The accompanying symptoms
The symptoms that accompany diarrhea and fever are usually other general symptoms. For example, diarrhea is often accompanied by abdominal pain and flatulence. The abdominal pain can be so severe that stomach and abdominal cramps develop.
Headaches can also occur, especially if the infection means that not enough fluid is absorbed. Fever also often leads to tiredness, exhaustion and aching limbs. Pain in the limbs in combination with fever is a typical symptom of infectious diseases caused by bacteria or viruses.
Diarrhea and fever and additional aching limbs are often caused by gastroenteritis (inflammation of the gastrointestinal tract) or gastroenteritis. In most cases the disease heals on its own after a few days. The most important therapy is the adequate intake of fluids, since a lot of water is lost through diarrhoea.
You can find more information about gastroenteritis here. Headaches can be triggered by various mechanisms in diarrhea and fever. Once you have caught a pathogen that causes diarrhea and fever, the whole body is usually busy with the immune defense against this pathogen.

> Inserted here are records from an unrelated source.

(* ===== verification/ReclaimDemo.v ===== *)
(** * What reclaiming a trunk promises

    The bytes of the store stay, the locks are given back, the part of the trunk that was
    in use is empty afterwards, and the thread does not wait for ever; and the reclaim of the
    trunk of [DataThreadDemo.v], step by step. *)
From Stdlib Require Import Lexicographic_Product Relation_Operators Wf_nat.
From S2P Require Import Prelude Types Skiplist ObSlices ObSlicesRun.
From S2P Require Import ObSlicesThms ObSlicesMain ObSlicesGet ObIndex ObIndexSpec ObIndexOps.
From S2P Require Import ObIndexThms ObIndexMain TrunkAllocator StorageAllocator StorageAllocSpec.
From S2P Require Import StorageAllocThms StorageAllocUsed StoreAlloc Binlog SliceOp StoreWrite.
From S2P Require Import DataThread DataThreadThms DataThreadDemo StoreRead StoreReadData DataThreadRead StoreDemo StoreLog.
From S2P Require Import Reclaim ReclaimThms.

Section Promise.
Context {T : Type} `{!UniqSkiplist OBSliceEntry T} `{!UniqSkiplistSpec slice_compare} {qsort_fun : Qsort}.
Context (now : Z) (cont : bool) (discard : Z) (blocked : Z → Mgr → Mgr) (retries : nat).
Context (Hused : ∀ i m, used_kept m (blocked i m)).
Context (Haligned : ∀ i m, aligned8 m → aligned8 (blocked i m)).
Context (Hdiscard : 0 < discard).
Context (Hspace : ∀ i m, alloc_safe m → alloc_safe (blocked i m) ∧ space_mono m (blocked i m)).
Abbreviation turn := (reclaim_turn now cont discard blocked retries).
Abbreviation step := (reclaim_step now cont discard blocked retries).
Abbreviation runs := (runs now cont discard blocked retries).
Implicit Types (k : FSBlockKey) (p b v : Z) (c : TrunkReclaimContext T) (R : list OBSliceEntry)
  (base : Z → Z → Z) (ext : Z → Z).

Definition index_of c : Index T Mgr := os_index (th_state (rx_thread c)).
Definition disk_of c : Disk := th_disk (rx_thread c).
(** A reclaim can start: no I/O is in flight, and the list of the trunk is that of its
    slices in the index. *)
Definition reclaim_ready base ext R (key : trunk_key) c : Prop :=
  store_ok base ext R (index_of c) ∧ quiet (rx_thread c) ∧
  op_source (os_op (th_state (rx_thread c))) = BINLOG_SOURCE_RECLAIM ∧ listed (index_of c) key.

This leads to complaints such as tiredness, exhaustion and poor performance, which are also accompanied by headaches. Especially in diarrheal diseases, headaches can be aggravated by another mechanism: Affected persons lose a particularly large amount of fluid through liquid bowel movements. In addition, the fever causes additional fluid to be sweated out.

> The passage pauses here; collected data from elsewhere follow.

(* ===== verification/Replication.v ===== *)
(** * Replication of the updates of a master

    [src/server/replication/replication_caller.c] and [replication_processor.c]: the data
    thread of a master puts an update into the queue of each slave's replication and waits;
    the network threads send the queued updates, keep them in the ring of results until the
    slave answers, and drop what a lost connection or a timeout leaves. Data threads and
    network threads run concurrently: their steps are the relation [replication_step]. A task is the
    request of an update; its data group and data version are fixed. *)
From S2P Require Import Prelude RpcResultRing.

(** [FS_REPLICATION_STAGE_...], [FS_DS_STATUS_...] as far as they are told apart here. *)
Inductive Stage :=
  | FS_REPLICATION_STAGE_NONE
  | FS_REPLICATION_STAGE_INITED
  | FS_REPLICATION_STAGE_CONNECTING
  | FS_REPLICATION_STAGE_WAITING_JOIN_RESP
  | FS_REPLICATION_STAGE_SYNCING.
Inductive DSStatus :=
  | FS_DS_STATUS_INIT
  | FS_DS_STATUS_REBUILDING
  | FS_DS_STATUS_OFFLINE
  | FS_DS_STATUS_RECOVERING
  | FS_DS_STATUS_ONLINE
  | FS_DS_STATUS_ACTIVE.
#[export] Instance Stage_eq_dec : EqDecision Stage.
Proof. solve_decision. Defined.
#[export] Instance DSStatus_eq_dec : EqDecision DSStatus.
Proof. solve_decision. Defined.

(** [FSReplication]: its queue holds the tasks of the [ReplicationRPCEntry]s. *)
Record FSReplication := mkReplication {
  rp_stage : Stage;
  rp_rpc_queue : list Z;
  rp_result_ctx : RPCResultContext;
}.
Definition set_stage s (r : FSReplication) : FSReplication := mkReplication s (rp_rpc_queue r) (rp_result_ctx r).
Definition set_rpc_queue q (r : FSReplication) : FSReplication := mkReplication (rp_stage r) q (rp_result_ctx r).
Definition set_result_ctx c (r : FSReplication) : FSReplication := mkReplication (rp_stage r) (rp_rpc_queue r) c.

(** [replication_channel_is_ready]. *)
Definition replication_channel_is_ready (r : FSReplication) : bool :=
  bool_decide (rp_stage r = FS_REPLICATION_STAGE_SYNCING).

(** What the functions of the data thread return: the request is not finished yet, or a
    result. ([TASK_STATUS_CONTINUE] is a value of the framework that is no error number.) *)
Inductive TaskStatus := TASK_STATUS_CONTINUE | TASK_STATUS (result : Z).

(** Where the data thread is with the update of a task: not there yet; in the loop of
    [push_to_slave_queues], with the slaves left and [inactive_count]; returned. *)
Inductive Pusher :=
  | NotPushed
  | Pushing (slaves : list nat) (inactive_count : Z)
  | Pushed (result : TaskStatus).

(** The replications of the server (each slave of a group is the peer of one of them) and the
    tasks. *)
Record Master := mkMaster {
  ms_replications : list FSReplication;
  ms_tasks : Tasks;
  ms_pushers : Z → Pusher;
}.
Definition set_replication i r (m : Master) : Master :=
  mkMaster (<[i := r]> (ms_replications m)) (ms_tasks m) (ms_pushers m).
Definition set_tasks tk (m : Master) : Master := mkMaster (ms_replications m) tk (ms_pushers m).
Definition set_pusher t p (m : Master) : Master :=
  mkMaster (ms_replications m) (ms_tasks m) (λ u, if u =? t then p else ms_pushers m u).
(** [__sync_add_and_fetch(&waiting_rpc_count, n)]. *)
Definition add_waiting t n (tk : Tasks) : Tasks :=
  mkTasks (λ u, if u =? t then tk_waiting tk u + n else tk_waiting tk u) (tk_notified tk).

Section Replication.
(** [data_group_id] and [data_version] of a task; [SF_G_NETWORK_TIMEOUT]. *)
Variables (group_of version_of : Z → Z) (network_timeout : Z).

(** ** The data thread *)

(** [push_to_slave_queues]: the counting before the loop, one slave in the loop, and the end.
    The status of the slave and the stage of its replication are what is read there: a network
    thread may change the stage between the reading and the push. *)
Definition push_start (t : Z) (slaves : list nat) (m : Master) : Master :=
  set_pusher t (Pushing slaves 0) (set_tasks (add_waiting t (Z.of_nat (length slaves)) (ms_tasks m)) m).
Definition push_slave (t : Z) (status : DSStatus) (stage : Stage) (m : Master) : option Master :=
  match ms_pushers m t with
  | Pushing (i :: rest) inactive_count =>
      r ← ms_replications m !! i;
      let active := bool_decide (status = FS_DS_STATUS_ONLINE) || bool_decide (status = FS_DS_STATUS_ACTIVE) in
      if active && replication_channel_is_ready (set_stage stage r) then
        Some (set_pusher t (Pushing rest inactive_count)
                (set_replication i (set_rpc_queue (rp_rpc_queue r ++ [t]) r) m))
      else Some (set_pusher t (Pushing rest (inactive_count + 1)) m)
  | _ => None
  end.
Definition push_end (t : Z) (m : Master) : option Master :=
  match ms_pushers m t with
  | Pushing [] inactive_count =>
      if 0 <? inactive_count then
        let tk := add_waiting t (- inactive_count) (ms_tasks m) in
        Some (set_pusher t (Pushed (if tk_waiting tk t =? 0 then TASK_STATUS 0 else TASK_STATUS_CONTINUE)) (set_tasks tk m))
      else Some (set_pusher t (Pushed TASK_STATUS_CONTINUE) m)
  | _ => None
  end.
(** [replication_caller_push_to_slave_queues] for the slaves of a known group: nothing to do
    without slaves, an error without memory for the entry. *)
Definition push_begin (t : Z) (slaves : list nat) (ok : bool) (m : Master) : Master :=
  match slaves with
  | [] => set_pusher t (Pushed (TASK_STATUS 0)) m
  | _ => if ok then push_start t slaves m else set_pusher t (Pushed (TASK_STATUS ENOMEM)) m
  end.

(** ** The network threads *)

(** [decrease_task_waiting_rpc_count], [discard_queue]. *)
Definition decrease_task_waiting_rpc_count (t : Z) (tk : Tasks) : Tasks :=
  let n := tk_waiting tk t - 1 in
  mkTasks (λ u, if u =? t then n else tk_waiting tk u)
    (if n =? 0 then tk_notified tk ++ [t] else tk_notified tk).
(** [replication_queue_discard_all]. *)
Definition replication_queue_discard_all (r : FSReplication) (tk : Tasks) : FSReplication * Tasks :=
  (set_rpc_queue [] r, fold_left (λ tk t, decrease_task_waiting_rpc_count t tk) (rp_rpc_queue r) tk).

(** The loop of [replication_rpc_from_queue]: the entries that fit into the buffer of the task
    ([sent]) are entered into the ring. [mem]: the answers of the allocator. *)
Fixpoint rpc_from_queue (now : Z) (sent : list Z) (mem : list bool) (c : RPCResultContext)
    : option (Z * RPCResultContext) :=
  match sent with
  | [] => Some (0, c)
  | t :: sent =>
      let '(ok, mem) := match mem with [] => (true, []) | b :: mem => (b, mem) end in
      '(result, c) ← rpc_result_ring_add now network_timeout ok (group_of t) (version_of t) t c;
      if negb (result =? 0) then Some (result, c) else rpc_from_queue now sent mem c
  end.

(** [replication_processors_deal_rpc_response], and the loop of [replica_deal_rpc_resp] over
    the parts of a response: data group, version and error number of each. *)
Definition replication_processors_deal_rpc_response (r : FSReplication) (group version : Z) (tk : Tasks)
    : option (Z * FSReplication * Tasks) :=
  if replication_channel_is_ready r then
    '(result, c, tk) ← rpc_result_ring_remove group version (rp_result_ctx r) tk;
    Some (result, set_result_ctx c r, tk)
  else Some (0, r, tk).
Fixpoint replica_deal_rpc_resp (parts : list (Z * Z * Z)) (r : FSReplication) (tk : Tasks)
    : option (Z * FSReplication * Tasks) :=
  match parts with
  | [] => Some (0, r, tk)
  | (group, version, err_no) :: parts =>
      if negb (err_no =? 0) then Some (err_no, r, tk) else
      '(result, r, tk) ← replication_processors_deal_rpc_response r group version tk;
      if negb (result =? 0) then Some (result, r, tk) else replica_deal_rpc_resp parts r tk
  end.

(** [deal_connected_replication]; [busy]: the task is being sent or received; [n]: how many
    of the queued updates fit into its buffer. The result and the tasks that were sent. *)
Definition deal_connected_replication (now : Z) (busy : bool) (n : nat) (mem : list bool)
    (r : FSReplication) (tk : Tasks) : option (Z * FSReplication * Tasks) :=
  let '(r, tk) := if replication_channel_is_ready r then (r, tk) else replication_queue_discard_all r tk in
  if bool_decide (rp_stage r = FS_REPLICATION_STAGE_WAITING_JOIN_RESP) then Some (0, r, tk) else
  if busy then Some (0, r, tk) else
  if replication_channel_is_ready r then
    let '(count, c, tk) := rpc_result_ring_clear_timeouts now (rp_result_ctx r) tk in
    let r := set_result_ctx c r in
    if 0 <? count then Some (ETIMEDOUT, r, tk) else
    '(result, c) ← rpc_from_queue now (take n (rp_rpc_queue r)) mem (rp_result_ctx r);
    Some (result, set_result_ctx c (set_rpc_queue (drop n (rp_rpc_queue r)) r), tk)
  else Some (0, r, tk).

(** [replication_processor_unbind]: the connection is lost. *)
Definition replication_processor_unbind (is_client : bool) (r : FSReplication) (tk : Tasks)
    : FSReplication * Tasks :=
  let '(r, tk) := replication_queue_discard_all r tk in
  let '(c, tk) := rpc_result_ring_clear_all (rp_result_ctx r) tk in
  (set_stage (if is_client then FS_REPLICATION_STAGE_INITED else FS_REPLICATION_STAGE_NONE)
     (set_result_ctx c r), tk).

(** The steps. A replication changes its stage by itself only before it is synchronising. An
    update that cannot be entered into the ring for lack of memory terminates the server:
    there is no step for it. *)
Inductive replication_step : Master → Master → Prop :=
  | step_begin t slaves ok m :
      ms_pushers m t = NotPushed → NoDup slaves →
      Forall (λ i, (i < length (ms_replications m))%nat) slaves →
      replication_step m (push_begin t slaves ok m)
  | step_slave t status stage m m' : push_slave t status stage m = Some m' → replication_step m m'
  | step_end t m m' : push_end t m = Some m' → replication_step m m'
  | step_network i now busy n mem r m result r' tk :
      ms_replications m !! i = Some r →
      deal_connected_replication now busy n mem r (ms_tasks m) = Some (result, r', tk) → result ≠ ENOMEM →
      replication_step m (set_tasks tk (set_replication i r' m))
  | step_response i parts r m result r' tk :
      ms_replications m !! i = Some r →
      replica_deal_rpc_resp parts r (ms_tasks m) = Some (result, r', tk) →
      replication_step m (set_tasks tk (set_replication i r' m))
  | step_unbind i is_client r m r' tk :
      ms_replications m !! i = Some r →
      replication_processor_unbind is_client r (ms_tasks m) = (r', tk) →
      replication_step m (set_tasks tk (set_replication i r' m))
  | step_stage i s r m :
      ms_replications m !! i = Some r → rp_stage r ≠ FS_REPLICATION_STAGE_SYNCING →
      replication_step m (set_replication i (set_stage s r) m).
End Replication.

If it is not possible to drink and eat enough water, tea and soup to compensate for this loss of fluid, headaches can also occur. Abdominal pain is a symptom that is very often accompanied by diarrhoea. In infectious diarrhoea, the pain can be localized at a certain point in the abdomen, for example in the stomach area, or it can be unspecifically distributed in the abdominal cavity.It is not uncommon for cramp-like pain to occur, caused by the sudden cramping of the intestinal muscles.
Chronic inflammatory bowel diseases also frequently cause abdominal pain in addition to diarrhea and fever. While the pain in ulcerative colitis can occur in various places, the symptoms in Crohn’s disease often begin in the right lower abdomen. In the case of appendicitis, too, the complaints lie in the lower right abdomen and can be detected by various examination methods.